Angophora robur, commonly known as the sandstone rough-barked apple or the broad-leaved sandstone apple, is a species of small tree that is endemic to a small area in New South Wales. It has rough, fibrous bark on the trunk and branches, lance-shaped to egg-shaped or oblong adult leaves, flower buds in groups of three or seven, white or creamy white flowers and cup-shaped to bell-shaped fruit.

==Description==
Angophora robur is a tree that typically grows to a height of 10 m and forms a lignotuber. It has rough, fibrous, greyish bark on the trunk and branches, Young plants and coppice regrowth have sessile leaves that are lance-shaped to oblong, 80-150 mm long and 20-50 mm wide with a stem-clasping base and arranged in opposite pairs. Adult leaves are also arranged in opposite pairs, lance-shaped to egg-shaped or oblong, paler on the lower surface, 60-180 mm long, 25-60 mm wide and sessile. The flower buds are arranged on the ends of branchlets on a branched peduncle 15-35 mm long, each branch of the peduncle with three or seven buds on pedicels 8-23 mm long. Mature buds are globe-shaped, 7-10 mm long and 7-12 mm long with a ribbed floral cup and white or creamy white petals with a green keel. Flowering has been observed in December and the fruit is a cup-shaped to bell-shaped capsule 12-17 mm long, 12-16 mm wide and longitudinally ribbed with the valves enclosed in the fruit.

==Taxonomy and naming==
Angophora robur was first formally described in 1990 by Lawrie Johnson and Ken Hill in the journal Telopea from specimens they collected near Kremnos Creek on the Glenreagh - Grafton Road in 1984. Genetic analysis shows it to be closely related to smudgee (Angophora woodsiana).

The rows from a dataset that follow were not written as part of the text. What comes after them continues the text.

Lemma exchange_defined fin n app bs m u v h body rest skipped :
  request_at fin bs = Arrives m u v h body rest skipped ->
  (forall ts, is_Some (ref fin (S n) ts app bs)) ->
  forall t, is_Some (exchange sp t app m u v h body).
Proof.
  intros Hr Hdef t. destruct (Hdef (fun _ => t)) as [x Hx]. cbn [reference] in Hx.
  rewrite Hr in Hx. by destruct (exchange _ _ _ _ _ _ _ _).
Qed.

(** A clock that shows [t] first *)
Definition clock_from (t : N) (ts : nat -> N) (i : nat) : N :=
  match i with O => t | S i => ts i end.

Definition step_next fin n app bs (conn : C) (text : bytes) (next : option (QReader C)) s' : Prop :=
  match next with
  | Some q =>
      exists k m u v h body rest skipped out t reads,
        request_at fin bs = Arrives m u v h body rest skipped /\
        exchange sp t app m u v h body = Some (out, cs_app s', inl Continues, reads) /\
        ready k q conn s' (text ++ out) (if reads : bool then rest else skipped) fin
  | None => ended fin (S n) app bs conn text s'
  end.

(** The arm [Ok(req)] of an iteration. *)
Lemma serve_arm_spec k s req m u v h body rest skipped conn text bs fin n :
  request_at fin bs = Arrives m u v h body rest skipped ->
  m = req_method req -> u = req_uri req -> v = req_version req -> h = req_headers req ->
  incoming_body k (req_body req) (cs_world s) body rest skipped fin -> waits k (cs_world s) ->
  cs_queue s = Next (Build_Receiver (S k)) -> bw_inner (cs_writer s) = conn ->
  text_of s = text -> (forall ts, is_Some (ref fin (S n) ts (cs_app s) bs)) ->
  handlers_end fin (S n) (cs_app s) bs conn text ->
  wp (let! next := attempt (answer_request req) in
      match next with
      | inl Again => ret (Some (next_reader k))
      | inl Leave => leave (Some (next_reader k));;; ret None
      | inl (Upgraded upgrade) => hand_over upgrade (next_reader k);;; ret None
      | inr err => leave (Some (next_reader k));;; fail err
      end)
     (step_next fin n (cs_app s) bs conn text)
     (broken fin (S n) (cs_app s) bs conn text) s.
Proof.
  intros Hreq -> -> -> -> Hb Hk Hq Hconn <- Hdef Hh.
  pose proof (exchange_defined _ _ _ _ _ _ _ _ _ _ _ Hreq Hdef) as Hex.
  wp_step. wp_step. eapply wp_mono; [by apply answer_request_spec| |].
  - intros fl s' (t & out & after & reads & Hx & ((Hq' & Hi' & Hk') & Hp') & -> & Ho).
    pose proof (fun ts => reference_exchange fin n (clock_from t ts) _ _ _ _ _ _ _ _ _ _ _ _ _ Hreq Hx) as Hrf.
    set (left := if reads then rest else skipped) in *. destruct after as [| |upgrade]; cbn [flow_of].
    + apply wp_ret. exists (S k), (req_method req), (req_uri req), (req_version req),
        (req_headers req), body, rest, skipped, out, t, reads.
      split_and!; [done|done|]. split_and!; [by rewrite Hq'|by destruct Hk'| |by rewrite Hi'|done].
      by apply next_reader_holds.
    + wp_step. eapply wp_never_mono.
      { eapply leave_spec; [by rewrite Hq'|by eapply next_reader_can_drop, passed_released]. }
      intros [] s2 [Happ Hdr]. apply wp_ret. exists (clock_from t (fun _ => t)), out, Closed.
      split; [by rewrite Hrf, Happ|]. by rewrite <-Ho, <-Hconn, <-Hi'.
    + wp_step. rewrite <-Hi' in Hconn. subst conn. eapply wp_mono.
      { apply (hand_over_spec upgrade k s' left fin Q Hk' Hp'); [by rewrite Hq'|]. rewrite Ho.
        exact (Hh _ _ _ _ _ (Hrf (fun _ => t))). }
      * intros [] s2 [Happ HQ]. apply wp_ret. exists (clock_from t (fun _ => t)), out, (HandedOver upgrade left).
        by rewrite Hrf, Happ.
      * intros e s2 (Happ & Hcf & Hpre). exists (clock_from t (fun _ => t)), out, (HandedOver upgrade left), (cs_app s').
        rewrite Hrf. split; [done|]. rewrite <-Ho. split; [done|by right].
  - intros e s' (((Hq' & Hi' & Hk') & Hp') & t & out & app' & r & reads & Hx & Ho). wp_step.
    eapply wp_never_mono.
    { eapply leave_spec; [by rewrite Hq'|by eapply next_reader_can_drop]. }
    intros [] s2 [Happ Hdr]. rewrite Hi', Hconn in Hdr. apply wp_fail.
    destruct (Hdef (fun _ => t)) as [[[out' r'] app2] Hrf].
    exists (fun _ => t), out', r', app2. split; [done|].
    rewrite (reference_exchange _ _ _ _ _ _ _ _ _ _ _ _ _ _ _ _ Hreq Hx) in Hrf.
    destruct Ho as [(-> & -> & Ho)|(Hcf & p & Hp & Ho)].
    + injection Hrf as <- <- <-. rewrite Ho in Hdr. split; [apply Hdr|]. left. by rewrite Happ.
    + split; [|by right]. rewrite Ho in Hdr. destruct Hdr as [Hdr _].
      assert (Hout : out `prefix_of` out').
      { destruct r as [[| |]|]; [|by simplify_eq..].
        destruct (reference _ _ _ _ _ _) as [[[out2 r2] app3]|]; [|done].
        injection Hrf as <- _ _. by apply prefix_app_r. }
      etrans; [exact Hdr|]. apply prefix_app. by etrans.
Qed.

Lemma serve_step_spec k q conn s text bs fin n :
  ready k q conn s text bs fin -> S (length bs) < fuel ->
  (forall ts, is_Some (ref fin (S n) ts (cs_app s) bs)) ->
  handlers_end fin (S n) (cs_app s) bs conn text ->
  wp (serve_step q) (step_next fin n (cs_app s) bs conn text)
     (broken fin (S n) (cs_app s) bs conn text) s.
Proof.
  intros (Hq & Hc & Hr & Hconn & Ht) Hf Hdef Hh. unfold serve_step. wp_step. wp_step.
  unfold on_world at 1. wp_step. eapply wp_mono; [by apply (parse_spec k q)| |].
  - intros req w1 [Hw1 Hreq]. destruct (Hdef (fun _ => 0%N)) as [x Hx]. cbn [reference] in Hx.
    destruct (request_at fin bs) as [m u v h body rest skipped| |] eqn:Hat; [|done..]. clear x Hx.
    destruct Hreq as (-> & -> & -> & -> & Hb).
    wp_step. unfold on_queue. wp_step. cbn [fst snd cs_queue cs_writer cs_app cs_world].
    rewrite Hq. eapply wp_never_mono; [apply enqueue_spec; by rewrite (proj2 (proj2 Hw1))|].
    intros q' [queue w2] (-> & -> & Hk & Hw2 & Hi & Hh2). cbn [fst snd].
    eapply (serve_arm_spec k (Build_conn_state (Next (Build_Receiver (S k))) (cs_writer s)
             (cs_app s) w2) req); try done.
    + by apply (incoming_body_same k _ w1 w2).
    + rewrite <-Ht. unfold text_of. rewrite <-(text_hstep k (cs_writer s) _ _ Hw1).
      unfold buf_written. cbn. by rewrite (accepted_rstep _ w1 w2).
  - intros e w1 [Hw1 Hat].
    assert (Hleave : forall E (P : unit -> state -> Prop) (X : E -> state -> Prop),
      (forall s', cs_app s' = cs_app s -> drained conn text (cs_world s') -> P tt s') ->
      wp (leave (E := E) None) P X
         (Build_conn_state (cs_queue s) (cs_writer s) (cs_app s) w1)).
    { intros E P X HP. eapply wp_never_mono; [by apply (leave_spec E _ None (Build_Receiver k))|].
      intros [] s' [Happ Hdr]. apply HP; [done|]. rewrite <-Hconn, <-Ht.
      unfold text_of. by rewrite <-(text_hstep k (cs_writer s) _ _ Hw1). }
    destruct e; try (wp_step; apply Hleave; intros s' Happ Hdr; apply wp_fail;
      exists (fun _ => 0%N), []; do 2 eexists; rewrite app_nil_r; cbn [reference]; rewrite Hat;
      split; [done|]; split; [apply Hdr|by left]).
    wp_step. apply Hleave. intros s' Happ Hdr. apply wp_ret. exists (fun _ => 0%N), [], Closed.
    rewrite app_nil_r. cbn [reference]. by rewrite Hat, Happ.
Qed.

Lemma serve_loop_spec k q conn s text bs fin n m :
  ready k q conn s text bs fin -> S (length bs) < fuel -> n <= m ->
  (forall ts, is_Some (ref fin n ts (cs_app s) bs)) ->
  handlers_end fin n (cs_app s) bs conn text ->
  wp (serve_loop m q) (fun _ s' => ended fin n (cs_app s) bs conn text s')
     (broken fin n (cs_app s) bs conn text) s.
Proof.
  revert k q s text bs m. induction n as [|n IH]; intros k q s text bs m Hrd Hf Hm Hdef Hh.
  { by destruct (Hdef (fun _ => 0%N)). }
  destruct m as [|m]; [lia|]. cbn [serve_loop]. wp_step.
  eapply wp_mono; [by apply (serve_step_spec k q conn s text bs fin n)| |done].
  intros [q'|] s' Hnext; [|by apply wp_ret].
  destruct Hnext as (k' & me & u & v & h & body & rest & skipped & out & t & reads & Hat & Hx & Hrd').
  set (next_bs := if reads then rest else skipped) in *.
  assert (Hcons : forall ts, ref fin (S n) (clock_from t ts) (cs_app s) bs =
    '(out', r, app) ← ref fin n ts (cs_app s') next_bs; Some (out ++ out', r, app)).
  { intros ts. by rewrite (reference_exchange fin n (clock_from t ts) _ _ _ _ _ _ _ _ _ _ _ _ _ Hat Hx). }
  assert (Hrest : length next_bs <= length bs).
  { apply request_at_length in Hat. subst next_bs. destruct reads; lia. }
  eapply wp_mono; [apply (IH k' q' s' (text ++ out) next_bs m Hrd'); [lia|lia|..]| |].
  - intros ts. destruct (Hdef (clock_from t ts)) as [x Hx'].
    rewrite Hcons in Hx'. by destruct (ref fin n ts (cs_app s') next_bs).
  - intros ts out' upgrade left app' Hrf. rewrite <-app_assoc. apply (Hh (clock_from t ts) _ _ left app').
    by rewrite Hcons, Hrf.
  - intros [] s2 (ts & out' & r & Hrf & Hdr). eexists (clock_from t ts), (out ++ out'), r. rewrite Hcons, Hrf.
    split; [done|]. by rewrite app_assoc.
  - intros e s2 (ts & out' & r & app' & Hrf & Hp & Ho).
    eexists (clock_from t ts), (out ++ out'), r, app'. rewrite Hcons, Hrf. rewrite app_assoc. by split_and!.
Qed.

==Distribution and habitat==
Sandstone rough-barked apple has a limited distribution near the coast of northern New South Wales along a sandstone belt running from near Glenreagh, north-west of Coffs Harbour to Coaldale north-west of Grafton. It grows in woodland on shallow sandstone soils.

==Conservation status==
This eucalypt is listed as "vulnerable" under the Australian Government Environment Protection and Biodiversity Conservation Act 1999 and the New South Wales Government Threatened Species Conservation Act 1995. The main threats to the species are clearing for agriculture, too-frequent fires, widening of roads and timber harvesting.